ABSTRCTErgonomic workstation design is crucial to prevent work-related musculoskeletal disorders. Many researchers have proposed multivariate analysis for human accommodation. However, no multivariate anthropometric analysis exists for the Mexican population. This study compares common multivariate human accommodation approaches (e.g. principal component and archetypal analyses) and clustering techniques (e.g. -means and Ward's algorithm) with the classical percentile-based univariate accommodation approach, using the Chi-squared goodness-of-fit test and the McNemar's test. The theoretical accommodation percentage obtained by multivariate approaches was higher than those obtained by the percentile univariate approach considering the central 98% data. -means and archetypal analysis obtained similar and the highest accommodation values, followed by Ward's algorithm and principal component analysis. The study findings can be deployed to assess the design of workstations in Mexico, such as electronic components assembly and crew designs, and the effects of different anthropometric measurements in human accommodation. Products and workplaces design are commonly based on the classical univariate approach, using the extreme percentiles. In this study, multivariate approaches were tested on dimensions for sitting workstations, and results showed a bigger accommodation level in comparison to the univariate 1%-99% approaches. RHM: representative human model; DHM: digital human model; PCA: principal component analysis; AA: archetypal analysis (AA); PCs: principal components; FA: factor analysis; RSS: residual sum of squares; SSE: sum of squared estimated errors; WA: Ward's algorithm; DBI: Davies-Bouldin index; CHI: Calinski-Harabaz index; SI: silhouette index; SH: sitting height; EHS: eye height, sitting; AHS: acromial height, sitting; PH: popliteal height; KHS: knee height, sitting; BPL: buttock-popliteal length; BKL: buttock-knee length; FGR: functional grip reach; AD: anthropometric dimension; E: expected; A: achieved.
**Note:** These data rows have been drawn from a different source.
(** The digits of an integer literal: single underscores may separate
    digits. [acc] is the value read so far, [prev] tells whether the
    previous character was a digit. *)
Fixpoint int_digits (acc : Z) (prev : bool) (s : string) : option Z :=
  match s with
  | EmptyString => if prev then Some acc else None
  | String c t =>
      if is_digit c then int_digits (10 * acc + digit_value c) true t
      else if Ascii.eqb c "_" && prev then
        match t with
        | String d _ => if is_digit d then int_digits acc false t else None
        | EmptyString => None
        end
      else None
  end.

Fixpoint count_digits (s : string) : nat :=
  match s with
  | EmptyString => 0
  | String c t => (if is_digit c then 1 else 0) + count_digits t
  end.

(** CPython refuses to convert more than this many digits. *)
Definition int_max_str_digits : nat := 4300.

(** [int(s)] in base 10 *)
Definition int (s : string) : result Z :=
  let s := strip_chars is_int_space s in
  let '(sign, body) :=
    match s with
    | String c t =>
        if Ascii.eqb c "-" then (-1, t)
        else if Ascii.eqb c "+" then (1, t) else (1, s)
    | EmptyString => (1, s)
    end in
  match int_digits 0 false body with
  | Some n =>
      if (int_max_str_digits <? count_digits body)%nat
      then Raise (ValueError "Exceeds the limit for integer string conversion")
      else Ok (sign * n)
  | None => Raise (ValueError "invalid literal for int() with base 10")
  end.

End Py.

(** ** Regular expressions

    [re.findall] scans the text from left to right; where the pattern
    matches it records the captured group and goes on after the match,
    elsewhere it moves one character on. A pattern is given by the function
    that tries it at the start of a text and returns the captured group
    with the length of the match (never zero for the patterns used here). *)

Module Re.

Definition pattern : Type := string -> option (string * nat).

Fixpoint findall_from (p : pattern) (skip : nat) (s : string) : list string :=
  match s with
  | EmptyString => []
  | String c t =>
      match skip with
      | S k => findall_from p k t
      | O =>
          match p s with
          | Some (group, len) => group :: findall_from p (len - 1) t
          | None => findall_from p 0 t
          end
      end
  end.

Definition findall (p : pattern) (s : string) : list string :=
  findall_from p 0 s.

(** the class [\w] on the code points below 256 *)
Definition is_word (c : ascii) : bool :=
  let n := Py.code c in
  Py.is_digit c || (n =? 95)%nat
  || ((65 <=? n)%nat && (n <=? 90)%nat) || ((97 <=? n)%nat && (n <=? 122)%nat)
  || (n =? 170)%nat || (n =? 178)%nat || (n =? 179)%nat || (n =? 181)%nat
  || (n =? 185)%nat || (n =? 186)%nat || ((188 <=? n)%nat && (n <=? 190)%nat)
  || ((192 <=? n)%nat && (n <=? 214)%nat)
  || ((216 <=? n)%nat && (n <=? 246)%nat) || (248 <=? n)%nat.

(** [Age:(\d+)] *)
Definition age_pattern : pattern := fun s =>
  if String.prefix "Age:" s then
    match Py.take_while Py.is_digit (Py.drop 4 s) with
    | EmptyString => None
    | ds => Some (ds, (4 + String.length ds)%nat)
    end
  else None.

(** [\s([...])\s]: one character of the class [cls] between two
    white-space characters *)
Definition spaced_char (cls : list ascii) : pattern := fun s =>
  match s with
  | String a (String c (String b _)) =>
      if Py.is_space a && bool_decide (c ∈ cls) && Py.is_space b
      then Some (String c EmptyString, 3%nat) else None
  | _ => None
  end.

(** [\s([F|M])\s]: the class holds the three characters F, | and M *)
Definition gender_pattern : pattern := spaced_char ["F"; "|"; "M"]%char.

(** [\_tcp\_(\w\w)] *)
Definition tcp_pattern : pattern := fun s =>
  if String.prefix "_tcp_" s then
    match Py.drop 5 s with
    | String a (String b _) =>
        if is_word a && is_word b
        then Some (String a (String b EmptyString), 7%nat) else None
    | _ => None
    end
  else None.

End Re.

(** ** The header of a raw file *)

(** The raw files, by path: the bytes of each file that can be opened. *)
Definition files : Type := string -> option (list Byte.byte).

(** [bs.decode("ascii")] *)
Definition decode_ascii (bs : list Byte.byte) : result string :=
  if forallb (fun b => (Byte.to_N b <? 128)%N) bs
  then Ok (String.string_of_list_byte bs)
  else Raise UnicodeDecodeError.

Definition _read_edf_header (fs : files) (file_path : string)
  : result (list Byte.byte) :=
  match fs file_path with
  | Some content => Ok (take 88 content)
  | None => Raise OSError
  end.

Definition _parse_age_and_gender_from_edf_header (fs : files)
    (file_path : string) : result (Z * string) :=
  header <- _read_edf_header fs file_path ;;
  patient_id <- decode_ascii (drop 8 header) ;;
  age <- (match Re.findall Re.age_pattern patient_id with
          | [a] => Py.int a
          | _ => Ok (-1)
          end) ;;
  let gender :=
    match Re.findall Re.gender_pattern patient_id with
    | [g] => g
    | _ => "X"
    end in
  Ok (age, gender).


(** ** Channel names *)

Definition exclude : list string := ["LOC"; "ROC"; "EKG1"].

Definition rewrite_rules (ch_name : string) : string :=
  let out := Py.replace (Py.replace ch_name "EEG " "") "-REF" "" in
  Py.replace (Py.replace out "FP" "Fp") "Z" "z".

Definition rename_tuh_channels (ch_name : string) : string :=
  let out :=
    if Py.contains "EEG" ch_name then rewrite_rules ch_name else ch_name in
  if bool_decide (out ∈ exclude) then ch_name else out.

(** The pattern the specification describes for the sex: an [F] or an
    [M] between white space; [Re.gender_pattern] is the pattern of the
    code. *)
Definition sex_token_pattern : Re.pattern := Re.spaced_char ["F"; "M"]%char.

(** ** Paths *)

(** [os.path.normpath] (POSIX). The components kept so far are held in
    reverse order. *)
Definition normpath_step (initial_slashes : nat) (new_comps : list string)
    (comp : string) : list string :=
  if bool_decide (comp = "") || bool_decide (comp = ".") then new_comps
  else if negb (bool_decide (comp = ".."))
          || (bool_decide (initial_slashes = 0%nat)
              && bool_decide (new_comps = []))
          || bool_decide (head new_comps = Some "..")
  then comp :: new_comps
  else tail new_comps.

Definition normpath (path : string) : string :=
  if bool_decide (path = "") then "."
  else
    let initial_slashes : nat :=
      if String.prefix "/" path then
        if String.prefix "//" path && negb (String.prefix "///" path)
        then 2%nat else 1%nat
      else 0%nat in
    let comps :=
      rev (fold_left (normpath_step initial_slashes) (Py.split path "/") []) in
    let path := Py.join "/" comps in
    let path :=
      match initial_slashes with
      | 0%nat => path
      | 1%nat => "/" +:+ path
      | _ => "//" +:+ path
      end in
    if bool_decide (path = "") then "." else path.

(** ** The descriptor of a raw file *)

(** A [datetime]: the calendar date, and the time of day in seconds *)
Record datetime : Type :=
  Datetime { dt_year : Z; dt_month : Z; dt_day : Z; dt_seconds : Z }.

Record Descriptor : Type := {
  d_path : string;
  d_version : string;
  d_year : Z;
  d_month : Z;
  d_day : Z;
  d_subject : string;
  d_session : Z;
  d_segment : Z;
}.

(** [a, b, c = parts] *)
Definition unpack3 (parts : list string) : result (string * string * string) :=
  match parts with
  | [a; b; c] => Ok (a, b, c)
  | _ :: _ :: _ :: _ :: _ =>
      Raise (ValueError "too many values to unpack (expected 3)")
  | _ => Raise (ValueError "not enough values to unpack (expected 3)")
  end.

Section descriptor.

(** The header probe of the EDF reader, [mne.io.edf.edf._get_info]: it
    raises on a file it cannot read and gives the measurement date, which
    is [None] when the header holds no valid date. *)
Variable _get_info : string -> result (option datetime).

Definition file_name (file_path : string) : string :=
  let tokens := Py.split (normpath file_path) "/" in
  Py.replace (List.last tokens "") ".edf" "".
工效学工作站设计对于预防与工作相关的肌肉骨骼疾病至关重要。许多研究人员已经提出了多种分析方法来适应人体。然而,针对墨西哥人口,尚未存在多维人体适应分析。本研究比较了常见的多维人体适应方法(例如主成分和原型分析)和聚类技术(例如 - 均值和 Ward 算法)与基于百分位数的传统单变量适应方法,使用卡方拟合优度检验和 McNemar 检验。考虑到中央 98%的数据,多维方法获得的理论适应百分比高于基于百分位数的单变量方法。 - 均值和原型分析获得了相似且最高的适应值,其次是 Ward 算法和主成分分析。研究结果可用于评估墨西哥工作站的设计,例如电子元件装配和机组设计,以及不同人体测量在人体适应中的影响。产品和工作场所设计通常基于经典的单变量方法,使用极值。在本研究中,对坐姿工作站的尺寸进行了多维方法的测试,结果表明与单变量 1%-99%方法相比,适应水平更大。 RHM:代表性人体模型;DHM:数字人体模型;PCA:主成分分析;AA:原型分析(AA);PCs:主成分;FA:因子分析;RSS:残差平方和;SSE:估计误差平方和;WA:Ward 算法;DBI:Davies-Bouldin 指数;CHI:Calinski-Harabaz 指数;SI:轮廓指数;SH:坐姿身高;EHS:坐姿眼高;AHS:坐姿肩峰高;PH:坐姿腘高;KHS:坐姿膝高;BPL:臀-腘长;BKL:臀-膝长;FGR:功能握距;AD:人体测量尺寸;E:预期;A:实现。